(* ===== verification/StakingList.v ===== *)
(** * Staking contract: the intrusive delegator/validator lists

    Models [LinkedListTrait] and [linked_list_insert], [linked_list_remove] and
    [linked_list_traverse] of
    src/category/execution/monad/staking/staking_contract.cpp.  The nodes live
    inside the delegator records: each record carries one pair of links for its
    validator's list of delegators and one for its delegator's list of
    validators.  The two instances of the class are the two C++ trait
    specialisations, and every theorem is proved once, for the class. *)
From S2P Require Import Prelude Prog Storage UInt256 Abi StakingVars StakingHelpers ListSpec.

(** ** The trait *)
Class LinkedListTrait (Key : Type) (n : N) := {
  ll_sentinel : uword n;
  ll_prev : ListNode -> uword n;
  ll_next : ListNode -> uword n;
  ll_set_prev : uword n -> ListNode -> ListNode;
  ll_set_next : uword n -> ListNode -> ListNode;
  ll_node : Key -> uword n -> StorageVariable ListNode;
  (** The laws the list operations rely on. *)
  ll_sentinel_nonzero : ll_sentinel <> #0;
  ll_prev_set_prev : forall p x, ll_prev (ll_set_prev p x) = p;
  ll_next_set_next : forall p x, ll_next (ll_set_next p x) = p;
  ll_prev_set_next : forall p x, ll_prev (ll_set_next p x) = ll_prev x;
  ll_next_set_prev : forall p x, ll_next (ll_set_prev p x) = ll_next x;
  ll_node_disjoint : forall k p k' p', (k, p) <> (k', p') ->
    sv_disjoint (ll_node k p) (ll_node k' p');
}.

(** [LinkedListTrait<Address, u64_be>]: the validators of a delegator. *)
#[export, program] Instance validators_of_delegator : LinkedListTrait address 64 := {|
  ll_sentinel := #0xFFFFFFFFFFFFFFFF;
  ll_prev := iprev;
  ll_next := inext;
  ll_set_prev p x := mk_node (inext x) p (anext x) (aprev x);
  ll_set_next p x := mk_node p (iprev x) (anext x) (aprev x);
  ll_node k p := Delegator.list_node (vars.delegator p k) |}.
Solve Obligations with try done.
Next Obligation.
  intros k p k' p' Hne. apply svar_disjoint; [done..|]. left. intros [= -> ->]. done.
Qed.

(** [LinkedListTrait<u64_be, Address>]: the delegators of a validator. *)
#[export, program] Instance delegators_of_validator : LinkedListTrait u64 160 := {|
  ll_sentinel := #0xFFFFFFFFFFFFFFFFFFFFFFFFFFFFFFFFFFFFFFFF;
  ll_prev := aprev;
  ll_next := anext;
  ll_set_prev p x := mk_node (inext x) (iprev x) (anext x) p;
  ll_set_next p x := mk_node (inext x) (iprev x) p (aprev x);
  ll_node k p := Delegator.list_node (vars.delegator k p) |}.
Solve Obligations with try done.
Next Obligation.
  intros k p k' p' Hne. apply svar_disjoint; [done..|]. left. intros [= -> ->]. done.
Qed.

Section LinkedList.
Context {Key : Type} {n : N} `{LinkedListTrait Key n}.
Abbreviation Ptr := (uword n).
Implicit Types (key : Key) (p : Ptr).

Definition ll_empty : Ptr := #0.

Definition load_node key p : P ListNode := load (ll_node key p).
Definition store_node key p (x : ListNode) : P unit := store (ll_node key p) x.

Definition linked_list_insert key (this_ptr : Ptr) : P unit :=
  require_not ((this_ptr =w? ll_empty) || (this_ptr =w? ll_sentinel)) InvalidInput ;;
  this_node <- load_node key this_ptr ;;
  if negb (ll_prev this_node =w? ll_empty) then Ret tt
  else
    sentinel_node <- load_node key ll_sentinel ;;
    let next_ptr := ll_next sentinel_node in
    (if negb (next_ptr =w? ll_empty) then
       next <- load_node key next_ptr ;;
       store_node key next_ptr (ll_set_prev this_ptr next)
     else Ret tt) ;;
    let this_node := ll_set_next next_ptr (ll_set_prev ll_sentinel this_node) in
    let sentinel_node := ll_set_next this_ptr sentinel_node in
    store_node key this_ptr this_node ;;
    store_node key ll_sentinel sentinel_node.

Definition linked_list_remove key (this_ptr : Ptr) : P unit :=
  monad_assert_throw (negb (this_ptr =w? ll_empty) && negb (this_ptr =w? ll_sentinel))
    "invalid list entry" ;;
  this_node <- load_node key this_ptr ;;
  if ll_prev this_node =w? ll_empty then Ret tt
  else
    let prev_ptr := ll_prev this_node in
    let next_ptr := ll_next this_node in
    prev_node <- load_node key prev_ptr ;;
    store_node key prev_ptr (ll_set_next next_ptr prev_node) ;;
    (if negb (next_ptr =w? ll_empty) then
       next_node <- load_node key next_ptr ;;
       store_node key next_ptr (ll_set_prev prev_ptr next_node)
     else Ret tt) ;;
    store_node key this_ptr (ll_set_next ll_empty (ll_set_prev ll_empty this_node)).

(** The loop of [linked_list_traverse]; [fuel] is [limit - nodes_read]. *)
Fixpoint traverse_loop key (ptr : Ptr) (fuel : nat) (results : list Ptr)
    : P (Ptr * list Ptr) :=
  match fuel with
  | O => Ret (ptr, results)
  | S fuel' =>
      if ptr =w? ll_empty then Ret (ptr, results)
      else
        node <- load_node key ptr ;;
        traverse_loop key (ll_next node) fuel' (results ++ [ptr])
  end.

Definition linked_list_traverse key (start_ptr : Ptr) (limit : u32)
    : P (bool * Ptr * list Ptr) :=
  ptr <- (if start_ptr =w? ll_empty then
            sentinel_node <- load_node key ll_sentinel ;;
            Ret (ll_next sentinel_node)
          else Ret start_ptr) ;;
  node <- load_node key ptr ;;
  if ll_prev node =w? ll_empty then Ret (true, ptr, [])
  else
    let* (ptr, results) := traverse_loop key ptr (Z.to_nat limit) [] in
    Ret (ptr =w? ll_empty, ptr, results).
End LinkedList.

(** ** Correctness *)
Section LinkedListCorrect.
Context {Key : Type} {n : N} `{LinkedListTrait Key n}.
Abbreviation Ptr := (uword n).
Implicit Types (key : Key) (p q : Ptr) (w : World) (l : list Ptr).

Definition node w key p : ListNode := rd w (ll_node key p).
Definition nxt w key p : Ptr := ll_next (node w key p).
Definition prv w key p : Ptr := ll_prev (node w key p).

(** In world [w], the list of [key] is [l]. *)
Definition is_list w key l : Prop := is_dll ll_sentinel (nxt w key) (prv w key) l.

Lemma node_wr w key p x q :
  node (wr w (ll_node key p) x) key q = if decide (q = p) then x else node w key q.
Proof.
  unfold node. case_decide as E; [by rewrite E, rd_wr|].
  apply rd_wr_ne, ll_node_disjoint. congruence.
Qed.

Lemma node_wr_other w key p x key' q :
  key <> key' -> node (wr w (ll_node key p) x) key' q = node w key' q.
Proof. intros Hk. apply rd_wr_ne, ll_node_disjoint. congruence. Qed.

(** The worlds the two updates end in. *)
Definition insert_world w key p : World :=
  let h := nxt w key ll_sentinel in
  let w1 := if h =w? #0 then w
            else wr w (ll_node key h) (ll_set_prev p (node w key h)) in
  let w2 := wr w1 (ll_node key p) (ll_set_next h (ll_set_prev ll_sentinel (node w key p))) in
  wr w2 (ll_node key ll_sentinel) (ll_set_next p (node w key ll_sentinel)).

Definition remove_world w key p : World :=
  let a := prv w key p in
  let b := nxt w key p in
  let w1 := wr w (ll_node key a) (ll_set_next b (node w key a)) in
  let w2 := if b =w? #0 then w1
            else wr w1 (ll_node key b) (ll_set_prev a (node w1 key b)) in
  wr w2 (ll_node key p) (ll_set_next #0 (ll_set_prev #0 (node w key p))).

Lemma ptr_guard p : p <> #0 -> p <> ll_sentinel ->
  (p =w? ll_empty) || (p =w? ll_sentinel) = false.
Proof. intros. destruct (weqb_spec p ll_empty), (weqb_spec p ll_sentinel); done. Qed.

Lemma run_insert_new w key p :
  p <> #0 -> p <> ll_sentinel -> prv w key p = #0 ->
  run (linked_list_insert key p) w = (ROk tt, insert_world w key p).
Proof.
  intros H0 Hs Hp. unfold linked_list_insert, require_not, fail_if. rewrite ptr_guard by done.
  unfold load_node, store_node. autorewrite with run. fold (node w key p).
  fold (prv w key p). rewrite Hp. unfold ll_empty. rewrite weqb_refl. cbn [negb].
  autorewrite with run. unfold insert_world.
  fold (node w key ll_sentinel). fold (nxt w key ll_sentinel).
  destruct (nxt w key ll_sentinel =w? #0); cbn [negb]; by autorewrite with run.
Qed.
┄┄┄┄┄┄┄┄┄┄┄┄┄┄┄┄┄┄┄┄
Problem to solve - Would you return all lines from the preceding listing that contain the word "ListNode"?

Solved problem -
  ll_prev : ListNode -> uword n;
  ll_next : ListNode -> uword n;
  ll_set_prev : uword n -> ListNode -> ListNode;
  ll_set_next : uword n -> ListNode -> ListNode;
  ll_node : Key -> uword n -> StorageVariable ListNode;
Definition load_node key p : P ListNode := load (ll_node key p).
Definition store_node key p (x : ListNode) : P unit := store (ll_node key p) x.
Definition node w key p : ListNode := rd w (ll_node key p).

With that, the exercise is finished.